Dear Not-Nice Person Who Took My Stuff,
If you are starving, or if you have kids who otherwise will not receive any Christmas presents, I have nothing against your Ebaying the contents of the bag you found on a mall bench last night.
Otherwise, however, you are a true lowlife. There was a Lands End return slip in that bag - you could have taken it over to Sears (as my daughter was about to do for me) and turned it in. Or you could have brought it to the mall management office. That's what I would have done. You know why I would have done that? Because the stuff in the bag wouldn't have been mine. Yeah. You took someone else's stuff. As in, it's not yours.
Maybe you just happen to be a size 6 (petite) and decided you'd like to wear the clothes yourself. Well, be forewarned: when you bend over in those pants, people can see your butt. I hope everyone sees your butt and laughs at you. Yeah. And those white blouses (2 different sizes) that I ordered for my daughter to try for her orchestra performance and that she didn't like (not that she likes anything I pick out)? I hope the first time you wear them, you spill stuff on them that stains and doesn't come off.

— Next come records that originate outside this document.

(* ===== verification/Custom.v ===== *)
(** * The custom register space

    The addresses of the chipset's custom registers ([rigel_custom.h] and
    [dmacon.h]), the SET/CLR write protocol shared by INTENA, INTREQ, DMACON
    and ADKCON, and the validity test of a custom register address. *)

From S2P Require Import Prelude.

(** C: [src/include/rigel/rigel_custom.h]:6-9 [RIGEL_CUSTOM_END] *)
Definition RIGEL_CUSTOM_END := 0x1fe.

(** C: [src/include/rigel/rigel_custom.h]:22-22 [RIGEL_REG_INTENAR] *)
Definition RIGEL_REG_INTENAR := 0x01c.
(** C: [src/include/rigel/rigel_custom.h]:23-23 [RIGEL_REG_INTREQR] *)
Definition RIGEL_REG_INTREQR := 0x01e.
(** C: [src/include/rigel/rigel_custom.h]:28-28 [RIGEL_REG_COPCON] *)
Definition RIGEL_REG_COPCON := 0x02e.
(** C: [src/include/rigel/rigel_custom.h]:33-33 [RIGEL_REG_COP1LCH] *)
Definition RIGEL_REG_COP1LCH := 0x080.
(** C: [src/include/rigel/rigel_custom.h]:34-34 [RIGEL_REG_COP1LCL] *)
Definition RIGEL_REG_COP1LCL := 0x082.
(** C: [src/include/rigel/rigel_custom.h]:35-35 [RIGEL_REG_COP2LCH] *)
Definition RIGEL_REG_COP2LCH := 0x084.
(** C: [src/include/rigel/rigel_custom.h]:36-36 [RIGEL_REG_COP2LCL] *)
Definition RIGEL_REG_COP2LCL := 0x086.
(** C: [src/include/rigel/rigel_custom.h]:37-37 [RIGEL_REG_COPJMP1] *)
Definition RIGEL_REG_COPJMP1 := 0x088.
(** C: [src/include/rigel/rigel_custom.h]:38-38 [RIGEL_REG_COPJMP2] *)
Definition RIGEL_REG_COPJMP2 := 0x08a.
(** C: [src/include/rigel/rigel_custom.h]:62-62 [RIGEL_REG_DMACON] *)
Definition RIGEL_REG_DMACON := 0x096.
(** C: [src/include/rigel/rigel_custom.h]:63-63 [RIGEL_REG_INTENA] *)
Definition RIGEL_REG_INTENA := 0x09a.
(** C: [src/include/rigel/rigel_custom.h]:65-65 [RIGEL_REG_INTREQ] *)
Definition RIGEL_REG_INTREQ := 0x09c.

(** C: [src/include/rigel/rigel_custom.h]:78-78 [RIGEL_SETCLR] *)
Definition RIGEL_SETCLR := 0x8000.
(** C: [src/src/chipset/agnus/dma/dmacon.h]:17-17 [DMACON_DMAEN] *)
Definition DMACON_DMAEN := 0x0200.
(** C: [src/src/chipset/agnus/dma/dmacon.h]:18-18 [DMACON_BLTPRI] *)
Definition DMACON_BLTPRI := 0x0400.
(** C: [src/src/chipset/agnus/dma/dmacon.h]:21-21 [DMACON_BPLEN] *)
Definition DMACON_BPLEN := 0x0100.
(** C: [src/src/chipset/agnus/dma/dmacon.h]:22-22 [DMACON_COPEN] *)
Definition DMACON_COPEN := 0x0080.
(** C: [src/src/chipset/agnus/dma/dmacon.h]:23-23 [DMACON_BLTEN] *)
Definition DMACON_BLTEN := 0x0040.
(** C: [src/src/chipset/agnus/dma/dmacon.h]:24-24 [DMACON_SPREN] *)
Definition DMACON_SPREN := 0x0020.
(** C: [src/src/chipset/agnus/dma/dmacon.h]:25-25 [DMACON_DSKEN] *)
Definition DMACON_DSKEN := 0x0010.

#[export] Hint Unfold RIGEL_CUSTOM_END RIGEL_REG_INTENAR RIGEL_REG_INTREQR
  RIGEL_REG_COPCON RIGEL_REG_COP1LCH RIGEL_REG_COP1LCL RIGEL_REG_COP2LCH
  RIGEL_REG_COP2LCL RIGEL_REG_COPJMP1 RIGEL_REG_COPJMP2 RIGEL_REG_DMACON
  RIGEL_REG_INTENA RIGEL_REG_INTREQ RIGEL_SETCLR DMACON_DMAEN DMACON_BLTPRI
  DMACON_BPLEN DMACON_COPEN DMACON_BLTEN DMACON_SPREN DMACON_DSKEN : consts.

(** C: [src/src/mmio/custom_regs.c] [rigel_custom_is_valid_reg] *)
Definition rigel_custom_is_valid_reg (addr : Z) : bool :=
  (addr .& 1 =? 0) && (addr <=? RIGEL_CUSTOM_END).

(** ** SET/CLR writes

    A write with bit 15 set turns the other written bits on; a write with bit
    15 clear turns them off.  The code has this rule five times. *)

(** C: [src/src/irq/intena.c] [intena_apply_write] *)
Definition intena_apply_write (current value : Z) : Z :=
  let mask := u16 (value .& 0x7fff) in
  if has value 0x8000 then u16 (current .| mask)
  else u16 (current .& u16 (~~ mask)).

(** C: [src/src/irq/intreq.c] [intreq_apply_write] *)
Definition intreq_apply_write (current value : Z) : Z :=
  let mask := u16 (value .& 0x7fff) in
  if has value 0x8000 then u16 (current .| mask)
  else u16 (current .& u16 (~~ mask)).

(** C: [src/src/domains/dma/dma_domain.c] [rigel_dma_apply_setclr] *)
Definition rigel_dma_apply_setclr (current value : Z) : Z :=
  let mask := u16 (value .& 0x7fff) in
  if has value RIGEL_SETCLR then u16 (current .| mask)
  else u16 (current .& u16 (~~ mask)).

(** The [return] converts the [unsigned] result to 16 bits; the complement is
    taken at 32 bits.
    C: [src/src/chipset/agnus/dma/dmacon.h] [dmacon_apply_write] *)
Definition dmacon_apply_write (current value : Z) : Z :=
  if has value 0x8000 then u16 (current .| (value .& 0x7fff))
  else u16 (current .& u32 (~~ (value .& 0x7fff))).

(** C: [src/src/chipset/agnus/dma/dmacon.h] [dmacon_master] *)
Definition dmacon_master (d : Z) : bool := has d DMACON_DMAEN.

(** C: [src/src/chipset/agnus/dma/dmacon.h]:44-48 [dmacon_bplen] *)
Definition dmacon_channel (d bit : Z) : bool :=
  d .& (DMACON_DMAEN .| bit) =? DMACON_DMAEN .| bit.

(** C: [src/src/chipset/agnus/dma/dmacon.h] [dmacon_bplen] *)
Definition dmacon_bplen (d : Z) : bool := dmacon_channel d DMACON_BPLEN.
(** C: [src/src/chipset/agnus/dma/dmacon.h] [dmacon_copen] *)
Definition dmacon_copen (d : Z) : bool := dmacon_channel d DMACON_COPEN.
(** C: [src/src/chipset/agnus/dma/dmacon.h] [dmacon_blten] *)
Definition dmacon_blten (d : Z) : bool := dmacon_channel d DMACON_BLTEN.
(** C: [src/src/chipset/agnus/dma/dmacon.h] [dmacon_spren] *)
Definition dmacon_spren (d : Z) : bool := dmacon_channel d DMACON_SPREN.
(** C: [src/src/chipset/agnus/dma/dmacon.h] [dmacon_dsken] *)
Definition dmacon_dsken (d : Z) : bool := dmacon_channel d DMACON_DSKEN.

(** ** The SET/CLR rule, bit by bit *)

Lemma has_setclr value : has value 0x8000 = Z.testbit value 15.
Proof. apply (has_pow2 value 15). lia. Qed.

Lemma testbit_7fff i : 0 <= i -> Z.testbit 0x7fff i = (i <? 15).
Proof.
  intros Hi. change 0x7fff with (Z.ones 15). destruct (Z.ltb_spec i 15).
  - by rewrite Z.ones_spec_low by lia.
  - by rewrite Z.ones_spec_high by lia.
Qed.

(** The abstract rule every one of the five copies implements. *)
Definition setclr_bit (current value : Z) (i : Z) : bool :=
  if (i <? 15) && Z.testbit value i then Z.testbit value 15
  else Z.testbit current i.

Lemma intreq_apply_write_bit current value i :
  is_u16 current -> 0 <= i ->
  Z.testbit (intreq_apply_write current value) i = setclr_bit current value i.
Proof.
  intros Hc Hi. unfold intreq_apply_write, setclr_bit. rewrite has_setclr.
  destruct (decide (i < 16)).
  - destruct (Z.testbit value 15);
      autorewrite with bits; rewrite testbit_7fff by lia;
      destruct (Z.ltb_spec i 15), (Z.ltb_spec i 16); try lia; cbn;
      destruct (Z.testbit value i), (Z.testbit current i); reflexivity.
  - rewrite (testbit_high 16 current) by (done || lia).
    replace (i <? 15) with false by lia. cbn.
    apply (testbit_high 16); [|lia]. destruct (Z.testbit value 15); width.
Qed.

Lemma intreq_apply_write_range current value :
  is_u16 current -> is_u16 (intreq_apply_write current value).
Proof. intros H. unfold intreq_apply_write. destruct (has _ _); width. Qed.

Lemma intena_apply_write_intreq : intena_apply_write = intreq_apply_write.
Proof. reflexivity. Qed.

Lemma rigel_dma_apply_setclr_intreq : rigel_dma_apply_setclr = intreq_apply_write.
Proof. reflexivity. Qed.

Lemma dmacon_apply_write_intreq current value :
  dmacon_apply_write current value = intreq_apply_write current value.
Proof.
  unfold dmacon_apply_write, intreq_apply_write. destruct (has value _); bitwise 16.
Qed.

Why? Because those clothes aren't yours, that's why. They were mine, and I was about to return them and be refunded my money. Money that I've been working hard for, thanks. Somehow, when I took that job at the bookstore, I didn't think I'd be spending all the money I earned the first 2 weeks to clothe a perfect stranger. I mean, I believe in tithing and all; just not 100 percent, all right?
Forget the job - I think I'll just cruise the mall and take other people's stuff. Why work?